Level One: The Basic Plan

The situation for level one planning is that you have no will or living trust in place, or your existing will or living trust is outdated or inadequate. The objectives for this type of planning are to:

reduce or eliminate estate taxes;
avoid the cost, delays and publicity associated with probate in the event of death or incapacity; and
protect heirs from their inability, their disability, their creditors and their predators, including ex-spouses.

To accomplish these objectives, you would use a pour-over will, a revocable living trust that allocates a married person's estate between a credit shelter trust and a marital trust, general powers of attorney for financial matters and durable powers of attorney for health care and living wills.

Level Two: The Irrevocable Life Insurance Trust (ILIT)

The situation for level two planning is that your estate is projected to be greater than the estate-tax exemption. In any event, you can make cash gifts to an ILIT using your $13,000/$26,000 annual gift-tax exclusion per beneficiary.

Level Three: Family Limited Partnerships

The situation for level three planning is that you have a projected estate-tax liability that exceeds the life insurance purchased in level two. If your $1 million gift-tax exemption ($2 million for married couples) is used to make lifetime gifts, the gifted property and all future appreciation and income on that property are removed from your estate.

More people would be willing to make gifts to their children if they could continue to manage the gifted property. A family limited partnership (FLP) or a family limited liability company (FLLC) can play a valuable role in this situation. You would typically be the general partner or manager and in that capacity, continue to manage the FLP or FLLC's assets. You can even take a reasonable management fee for your services as the general partner or manager. Moreover, by gifting FLP or FLLC interests to an ILIT, the FLP or FLLC's income can be used to pay premiums, thereby freeing up your $13,000 / $26,000 annual gift-tax exclusion for other types of gifts.

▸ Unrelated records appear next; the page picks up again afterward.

Lemma alloc3_ok fs d :
  dinv [] fs d →
  (∃ i0 i1 i2 d', alloc3_desc d = Ok (Some (i0, i1, i2)) d' ∧ dinv [i2; i1; i0] fs d' ∧ dk_lock d' = dk_lock d) ∨
  (∃ d', alloc3_desc d = Ok None d' ∧ dinv [] fs d' ∧ dk_lock d' = dk_lock d).
Proof.
  intros H0. unfold alloc3_desc.
  destruct (alloc_desc_ok d (di_len _ _ _ H0)) as [(i0 & R0 & F0 & E0)|[_ E0]]; rewrite (bind_ok _ _ _ _ _ E0); [|right; by exists d].
  destruct (i0 <? 0) eqn:?; [lia|]. pose proof (dinv_alloc _ _ _ _ H0 R0 F0) as H1. set (d1 := set_dk_free _ d) in *.
  destruct (alloc_desc_ok d1 (di_len _ _ _ H1)) as [(i1 & R1 & F1 & E1)|[_ E1]]; rewrite (bind_ok _ _ _ _ _ E1).
  2:{ right. cbn [Z.ltb Z.compare]. rewrite (bind_ok _ _ _ _ _ (free_desc_ok d1 i0 R0 (proj2 (di_free _ _ _ H1 i0 R0) ltac:(set_solver)))).
      eexists. split; [done|]. split; [by apply dinv_free|done]. }
  destruct (i1 <? 0) eqn:?; [lia|]. pose proof (dinv_alloc _ _ _ _ H1 R1 F1) as H2. set (d2 := set_dk_free _ d1) in *.
  destruct (alloc_desc_ok d2 (di_len _ _ _ H2)) as [(i2 & R2 & F2 & E2)|[_ E2]]; rewrite (bind_ok _ _ _ _ _ E2).
  - destruct (i2 <? 0) eqn:?; [lia|]. left. exists i0, i1, i2. eexists. split; [done|]. split; [by apply dinv_alloc|done].
  - right. cbn [Z.ltb Z.compare]. assert (Hp : dinv [i0; i1] fs d2).
    { destruct H2 as [A1 A2 A3 A4 A5 A6]. constructor; try done; cbn [app] in *.
      - by rewrite (Permutation_swap i1 i0).
      - intros j. rewrite (Permutation_swap i1 i0). apply A4.
      - intros j Hj. rewrite (Permutation_swap i1 i0). by apply A5. }
    rewrite (bind_ok _ _ _ _ _ (free_desc_ok d2 i0 R0 (proj2 (di_free _ _ _ Hp i0 R0) ltac:(set_solver)))).
    pose proof (dinv_free _ _ _ _ Hp) as H3. set (d3 := set_dk_free (zset (dk_free d2) i0 1) _) in *.
    rewrite (bind_ok _ _ _ _ _ (free_desc_ok d3 i1 R1 (proj2 (di_free _ _ _ H3 i1 R1) ltac:(set_solver)))).
    eexists. split; [done|]. split; [by apply dinv_free|done].
Qed.
Lemma malloc_loop_ok fs al s n fuel :
  heap_inv fs al s → 1 ≤ n < 134217728 → (2 * length fs + 2 ≤ fuel)%nat →
  ∃ r s' fs', malloc_loop fuel n (h_freep s) (load64 (h_mem s) (h_freep s)) s = Ok r s' ∧ Forall (same_block (h_mem s) (h_mem s')) al ∧
    (r = 0 ∧ heap_inv fs' al s' ∧ fs' = fs ∧ refused n (h_world s) ∨
     ∃ a, r = a + 16 ∧ heap_inv fs' ((a, n) :: al) s' ∧ (total fs' + n = total fs ∨ total fs' + n = total fs + core_units n)).
Proof.
  intros HI Hn Hf. replace fuel with (length fs + (fuel - length fs))%nat by lia. set (f := (fuel - length fs)%nat).
  destruct (full_scan fs al s n f HI ltac:(lia)) as [(r & s' & E & a & fs' & -> & HI' & Hw & Ht & Hb)|[E _]].
  { exists (a + 16), s', fs'. split_and!; [done|done|]. right. exists a. auto. }
  rewrite E. unfold more. destruct (morecore_ok fs al s n (S f) HI ltac:(lia) Hn) as (r & s1 & fs1 & E1 & HI1 & Hb1 & Hr).
  rewrite (bind_ok _ _ _ _ _ E1). destruct Hr as [(-> & -> & Href)|(Hr0 & -> & Ht & Hlen & c & Hc & Hcn)].
  { exists 0, s1, fs. split_and!; [done|done|]. left. auto. }
  rewrite (proj2 (Z.eqb_neq _ _) Hr0). unfold hptr. run. replace f with (length fs1 + (f - length fs1))%nat by lia.
  destruct (full_scan fs1 al s1 n (f - length fs1) HI1 ltac:(lia)) as [(r & s' & E' & a & fs' & -> & HI' & Hw' & Ht' & Hb')|[_ Hno]].
  - exists (a + 16), s', fs'. split_and!; [exact E'| |right; exists a; split_and!; [done|done|right; lia]].
    rewrite Forall_forall in *. intros b Hbl x Hx. rewrite (Hb' b Hbl x Hx). by apply (Hb1 b Hbl).
  - specialize (Hno c Hc). lia.
Qed.

(** * The allocator *)

(** [al] are the blocks in use and [tot] the units obtained from the kernel. *)
Definition heap_rep (al : list blk) (tot : Z) (s : heap W) : Prop :=
  (h_freep s = 0 ∧ al = [] ∧ tot = 0 ∧ lo ≤ u_top (h_world s) ≤ 68719476736) ∨
  ∃ fs, heap_inv fs al s ∧ total fs + total al = tot.

Lemma units_range nbytes : 0 ≤ nbytes < 2147483600 → 1 ≤ units nbytes < 134217728 ∧ nbytes ≤ 16 * (units nbytes - 1).
Proof. intros H. unfold units, HSIZE. rewrite u64_id, u32_id by dlia. dlia. Qed.

(** The result of a call for [n] units. *)
Definition allocated (al : list blk) (tot n : Z) (s : heap W) (r : Z) (s' : heap W) : Prop :=
  Forall (same_block (h_mem s) (h_mem s')) al ∧
  ((r = 0 ∧ heap_rep al tot s' ∧ refused n (h_world s)) ∨
   ∃ a tot', r = a + 16 ∧ lo ≤ a ∧ heap_rep ((a, n) :: al) tot' s' ∧ (tot' = tot ∨ tot' = tot + core_units n)).

Lemma loop_allocated fs al tot s s1 n fuel :
  heap_inv fs al s1 → total fs + total al = tot → h_world s1 = h_world s → Forall (same_block (h_mem s) (h_mem s1)) al →
  1 ≤ n < 134217728 → (2 * length fs + 2 ≤ fuel)%nat →
  ∃ r s', malloc_loop fuel n (h_freep s1) (load64 (h_mem s1) (h_freep s1)) s1 = Ok r s' ∧ allocated al tot n s r s'.
Proof.
  intros HI Ht Hw Hb Hn Hf. destruct (malloc_loop_ok fs al s1 n fuel HI Hn Hf) as (r & s' & fs' & E & Hb' & Hr).
  exists r, s'. split; [done|]. split.
  - rewrite Forall_forall in *. intros b Hbl x Hx. rewrite (Hb' b Hbl x Hx). by apply (Hb b Hbl).
  - destruct Hr as [(-> & HI' & -> & Href)|(a & -> & HI' & Ht')].
    + left. rewrite Hw in Href. split_and!; [done|right; by exists fs|done].
    + right. exists a, (total fs' + total ((a, n) :: al)). pose proof (hi_valid _ _ _ HI') as [(_ & Ha & _) _]%Forall_cons.
      split_and!; [done|done|right; by exists fs'|]. rewrite total_cons. cbn [snd]. lia.
Qed.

Level Four: Qualified Personal Residence Trusts and Grantor Retained Annuity Trusts

The situation for level four planning is the additional need to reduce your estate after your $1 million/$2 million gift-tax exemption has been used. Although paying gift taxes is less expensive than paying estate taxes, most people do not want to pay gift taxes. There are several techniques to make substantial gifts to children and grandchildren without paying significant gift taxes.

One technique is a qualified personal residence trust (QPRT). A QPRT allows you to transfer a residence or vacation home to a trust for the benefit of your children, while retaining the right to use the residence for a term of years. By retaining the right to occupy the residence, the value of the remainder interest is reduced, along with the taxable gift.

Another technique is a grantor retained annuity (GRAT). A GRAT is similar to a QPRT. The typical GRAT is funded with income-producing property such as subchapter S stock or FLP or FLLC interests. The GRAT pays you a fixed annuity for a specified term of years. Because of the retained annuity, the gift to the remaindermen (your children) is substantially less than the current value of the property.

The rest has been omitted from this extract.